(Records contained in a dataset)
________

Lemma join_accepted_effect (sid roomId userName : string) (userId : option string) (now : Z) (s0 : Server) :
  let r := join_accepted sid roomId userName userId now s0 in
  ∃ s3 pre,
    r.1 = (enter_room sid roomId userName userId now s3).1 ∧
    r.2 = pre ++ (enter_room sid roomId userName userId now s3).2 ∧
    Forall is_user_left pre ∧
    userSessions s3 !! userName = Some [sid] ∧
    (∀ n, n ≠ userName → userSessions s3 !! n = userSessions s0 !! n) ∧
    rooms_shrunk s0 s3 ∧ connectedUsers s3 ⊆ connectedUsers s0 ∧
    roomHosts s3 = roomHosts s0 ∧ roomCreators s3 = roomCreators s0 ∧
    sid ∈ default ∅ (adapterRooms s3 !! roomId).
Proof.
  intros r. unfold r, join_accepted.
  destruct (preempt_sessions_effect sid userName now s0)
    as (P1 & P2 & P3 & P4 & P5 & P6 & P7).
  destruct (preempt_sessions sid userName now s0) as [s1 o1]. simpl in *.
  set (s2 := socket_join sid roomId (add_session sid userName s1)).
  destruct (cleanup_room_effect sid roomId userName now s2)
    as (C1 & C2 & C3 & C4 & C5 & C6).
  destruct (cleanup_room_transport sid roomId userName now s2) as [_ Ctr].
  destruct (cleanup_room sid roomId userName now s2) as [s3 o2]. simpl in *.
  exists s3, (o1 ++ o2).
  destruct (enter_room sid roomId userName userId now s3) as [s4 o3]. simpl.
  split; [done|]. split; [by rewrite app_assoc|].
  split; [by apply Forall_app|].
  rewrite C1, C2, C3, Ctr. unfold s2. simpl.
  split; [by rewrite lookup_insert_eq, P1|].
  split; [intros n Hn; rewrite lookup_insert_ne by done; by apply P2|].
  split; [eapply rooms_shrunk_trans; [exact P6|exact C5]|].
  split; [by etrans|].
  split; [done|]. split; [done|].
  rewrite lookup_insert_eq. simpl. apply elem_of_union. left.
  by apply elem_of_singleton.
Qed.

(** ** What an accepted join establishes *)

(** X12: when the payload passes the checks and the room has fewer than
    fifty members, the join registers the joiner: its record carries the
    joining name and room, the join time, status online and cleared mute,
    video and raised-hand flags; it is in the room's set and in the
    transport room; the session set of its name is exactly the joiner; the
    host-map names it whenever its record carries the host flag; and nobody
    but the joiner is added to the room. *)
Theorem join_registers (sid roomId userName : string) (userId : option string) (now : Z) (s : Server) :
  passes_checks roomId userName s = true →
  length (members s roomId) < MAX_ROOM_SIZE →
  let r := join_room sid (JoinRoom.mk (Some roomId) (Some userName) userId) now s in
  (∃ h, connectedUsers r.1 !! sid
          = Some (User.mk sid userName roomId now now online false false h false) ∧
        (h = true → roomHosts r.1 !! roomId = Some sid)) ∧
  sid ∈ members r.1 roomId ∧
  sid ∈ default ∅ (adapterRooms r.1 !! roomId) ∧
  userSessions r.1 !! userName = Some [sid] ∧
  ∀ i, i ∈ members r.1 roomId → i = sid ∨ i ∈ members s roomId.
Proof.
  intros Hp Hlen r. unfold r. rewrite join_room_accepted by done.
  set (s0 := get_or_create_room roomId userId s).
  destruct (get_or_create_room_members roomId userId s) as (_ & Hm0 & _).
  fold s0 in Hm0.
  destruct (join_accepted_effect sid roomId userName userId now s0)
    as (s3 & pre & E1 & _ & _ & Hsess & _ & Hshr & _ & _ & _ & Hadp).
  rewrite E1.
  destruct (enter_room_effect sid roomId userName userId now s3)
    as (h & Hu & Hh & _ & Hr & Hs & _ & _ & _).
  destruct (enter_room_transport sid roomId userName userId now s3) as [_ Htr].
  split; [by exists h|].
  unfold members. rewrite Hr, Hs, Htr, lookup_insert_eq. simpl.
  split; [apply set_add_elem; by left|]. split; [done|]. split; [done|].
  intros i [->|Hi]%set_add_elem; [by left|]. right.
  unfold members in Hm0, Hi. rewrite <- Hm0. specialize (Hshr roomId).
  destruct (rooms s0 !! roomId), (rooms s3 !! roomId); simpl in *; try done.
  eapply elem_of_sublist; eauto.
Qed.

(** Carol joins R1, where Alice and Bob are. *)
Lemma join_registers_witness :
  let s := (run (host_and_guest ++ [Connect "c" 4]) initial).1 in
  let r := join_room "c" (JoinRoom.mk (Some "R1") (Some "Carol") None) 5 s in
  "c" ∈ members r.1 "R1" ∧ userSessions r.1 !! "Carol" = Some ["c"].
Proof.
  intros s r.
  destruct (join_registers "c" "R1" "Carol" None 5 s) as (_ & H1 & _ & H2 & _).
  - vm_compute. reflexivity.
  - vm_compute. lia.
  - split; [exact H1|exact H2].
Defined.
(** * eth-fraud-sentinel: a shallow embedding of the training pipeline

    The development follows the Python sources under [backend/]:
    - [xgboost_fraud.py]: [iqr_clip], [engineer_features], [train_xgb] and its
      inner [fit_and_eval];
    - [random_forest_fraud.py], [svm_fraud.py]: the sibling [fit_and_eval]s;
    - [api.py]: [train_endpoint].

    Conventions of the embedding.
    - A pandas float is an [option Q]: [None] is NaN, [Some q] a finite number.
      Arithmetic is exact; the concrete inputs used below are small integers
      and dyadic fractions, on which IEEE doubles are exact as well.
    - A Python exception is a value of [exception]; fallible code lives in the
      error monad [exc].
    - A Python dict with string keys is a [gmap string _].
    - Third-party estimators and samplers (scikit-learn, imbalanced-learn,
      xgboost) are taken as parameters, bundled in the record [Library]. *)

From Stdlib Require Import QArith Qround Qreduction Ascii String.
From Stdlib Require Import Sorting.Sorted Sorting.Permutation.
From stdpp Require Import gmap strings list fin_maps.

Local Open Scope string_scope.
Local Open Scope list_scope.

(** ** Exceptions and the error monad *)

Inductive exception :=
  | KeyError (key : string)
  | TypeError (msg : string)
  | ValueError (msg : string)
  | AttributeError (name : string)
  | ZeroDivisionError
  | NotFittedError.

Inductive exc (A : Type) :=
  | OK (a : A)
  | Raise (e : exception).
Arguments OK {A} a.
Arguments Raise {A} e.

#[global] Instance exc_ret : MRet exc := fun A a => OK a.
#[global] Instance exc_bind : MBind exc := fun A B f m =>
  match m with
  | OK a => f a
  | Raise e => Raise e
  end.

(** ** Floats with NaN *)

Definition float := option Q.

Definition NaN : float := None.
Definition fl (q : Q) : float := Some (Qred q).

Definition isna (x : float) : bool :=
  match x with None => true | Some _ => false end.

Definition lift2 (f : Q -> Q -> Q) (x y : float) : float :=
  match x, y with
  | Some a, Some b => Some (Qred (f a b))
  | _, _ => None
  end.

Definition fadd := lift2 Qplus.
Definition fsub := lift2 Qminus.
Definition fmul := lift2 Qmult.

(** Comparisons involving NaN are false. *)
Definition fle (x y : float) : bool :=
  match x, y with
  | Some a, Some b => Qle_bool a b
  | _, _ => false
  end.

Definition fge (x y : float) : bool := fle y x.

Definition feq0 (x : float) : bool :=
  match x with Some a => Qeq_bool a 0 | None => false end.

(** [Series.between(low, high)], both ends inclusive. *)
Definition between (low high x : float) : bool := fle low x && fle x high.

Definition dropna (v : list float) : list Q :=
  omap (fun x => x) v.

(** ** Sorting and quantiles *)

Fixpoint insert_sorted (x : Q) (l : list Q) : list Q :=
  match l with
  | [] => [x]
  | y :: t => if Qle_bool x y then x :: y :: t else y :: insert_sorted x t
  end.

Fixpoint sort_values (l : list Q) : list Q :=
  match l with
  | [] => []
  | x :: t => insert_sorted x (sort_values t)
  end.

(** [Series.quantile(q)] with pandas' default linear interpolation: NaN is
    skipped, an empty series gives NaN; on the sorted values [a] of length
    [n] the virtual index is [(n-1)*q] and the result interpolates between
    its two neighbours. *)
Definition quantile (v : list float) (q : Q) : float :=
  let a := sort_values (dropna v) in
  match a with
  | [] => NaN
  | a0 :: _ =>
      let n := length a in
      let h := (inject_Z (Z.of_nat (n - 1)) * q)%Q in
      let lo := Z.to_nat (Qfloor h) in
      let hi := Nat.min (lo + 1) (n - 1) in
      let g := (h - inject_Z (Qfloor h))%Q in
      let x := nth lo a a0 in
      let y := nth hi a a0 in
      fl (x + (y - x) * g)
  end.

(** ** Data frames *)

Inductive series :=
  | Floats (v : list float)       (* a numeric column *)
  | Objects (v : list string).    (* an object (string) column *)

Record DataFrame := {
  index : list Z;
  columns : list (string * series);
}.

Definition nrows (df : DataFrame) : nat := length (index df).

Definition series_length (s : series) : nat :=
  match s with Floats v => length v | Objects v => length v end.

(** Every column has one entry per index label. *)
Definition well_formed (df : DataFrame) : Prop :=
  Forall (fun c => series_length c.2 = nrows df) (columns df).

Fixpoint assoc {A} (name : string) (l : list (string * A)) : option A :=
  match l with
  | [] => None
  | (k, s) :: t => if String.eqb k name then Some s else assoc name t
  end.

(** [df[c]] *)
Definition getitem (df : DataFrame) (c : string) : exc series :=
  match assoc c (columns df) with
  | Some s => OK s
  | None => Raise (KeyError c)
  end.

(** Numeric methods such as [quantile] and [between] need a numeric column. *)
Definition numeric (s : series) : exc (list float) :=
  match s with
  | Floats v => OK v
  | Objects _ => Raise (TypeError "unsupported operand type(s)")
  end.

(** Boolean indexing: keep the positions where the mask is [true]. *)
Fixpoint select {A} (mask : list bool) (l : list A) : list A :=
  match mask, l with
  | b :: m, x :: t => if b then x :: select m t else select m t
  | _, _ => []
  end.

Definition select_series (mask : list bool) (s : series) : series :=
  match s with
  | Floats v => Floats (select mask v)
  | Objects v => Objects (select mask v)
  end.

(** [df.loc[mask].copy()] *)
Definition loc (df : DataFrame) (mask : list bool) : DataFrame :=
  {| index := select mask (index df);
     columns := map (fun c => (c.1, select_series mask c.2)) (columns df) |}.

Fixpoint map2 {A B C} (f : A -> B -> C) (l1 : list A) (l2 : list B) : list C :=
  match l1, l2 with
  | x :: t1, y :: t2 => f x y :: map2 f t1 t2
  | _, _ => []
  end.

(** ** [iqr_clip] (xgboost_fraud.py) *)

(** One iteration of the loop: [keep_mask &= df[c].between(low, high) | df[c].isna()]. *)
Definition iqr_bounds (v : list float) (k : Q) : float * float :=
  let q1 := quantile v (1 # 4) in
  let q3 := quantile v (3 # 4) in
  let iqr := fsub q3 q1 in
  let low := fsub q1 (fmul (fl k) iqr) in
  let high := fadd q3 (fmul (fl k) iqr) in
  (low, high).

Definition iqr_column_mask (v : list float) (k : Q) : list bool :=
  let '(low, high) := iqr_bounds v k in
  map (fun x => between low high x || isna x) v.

________

> _EXERCISE BRIEF_: Write out exactly the lines above from the line with "columns : list (string * series);" through the line with "columns := map", both of them included, and leave out all other lines.

> _ANSWER FOR THE TASK_:
  columns : list (string * series);
}.

Definition nrows (df : DataFrame) : nat := length (index df).

Definition series_length (s : series) : nat :=
  match s with Floats v => length v | Objects v => length v end.

(** Every column has one entry per index label. *)
Definition well_formed (df : DataFrame) : Prop :=
  Forall (fun c => series_length c.2 = nrows df) (columns df).

Fixpoint assoc {A} (name : string) (l : list (string * A)) : option A :=
  match l with
  | [] => None
  | (k, s) :: t => if String.eqb k name then Some s else assoc name t
  end.

(** [df[c]] *)
Definition getitem (df : DataFrame) (c : string) : exc series :=
  match assoc c (columns df) with
  | Some s => OK s
  | None => Raise (KeyError c)
  end.

(** Numeric methods such as [quantile] and [between] need a numeric column. *)
Definition numeric (s : series) : exc (list float) :=
  match s with
  | Floats v => OK v
  | Objects _ => Raise (TypeError "unsupported operand type(s)")
  end.

(** Boolean indexing: keep the positions where the mask is [true]. *)
Fixpoint select {A} (mask : list bool) (l : list A) : list A :=
  match mask, l with
  | b :: m, x :: t => if b then x :: select m t else select m t
  | _, _ => []
  end.

Definition select_series (mask : list bool) (s : series) : series :=
  match s with
  | Floats v => Floats (select mask v)
  | Objects v => Objects (select mask v)
  end.

(** [df.loc[mask].copy()] *)
Definition loc (df : DataFrame) (mask : list bool) : DataFrame :=
  {| index := select mask (index df);
     columns := map (fun c => (c.1, select_series mask c.2)) (columns df) |}.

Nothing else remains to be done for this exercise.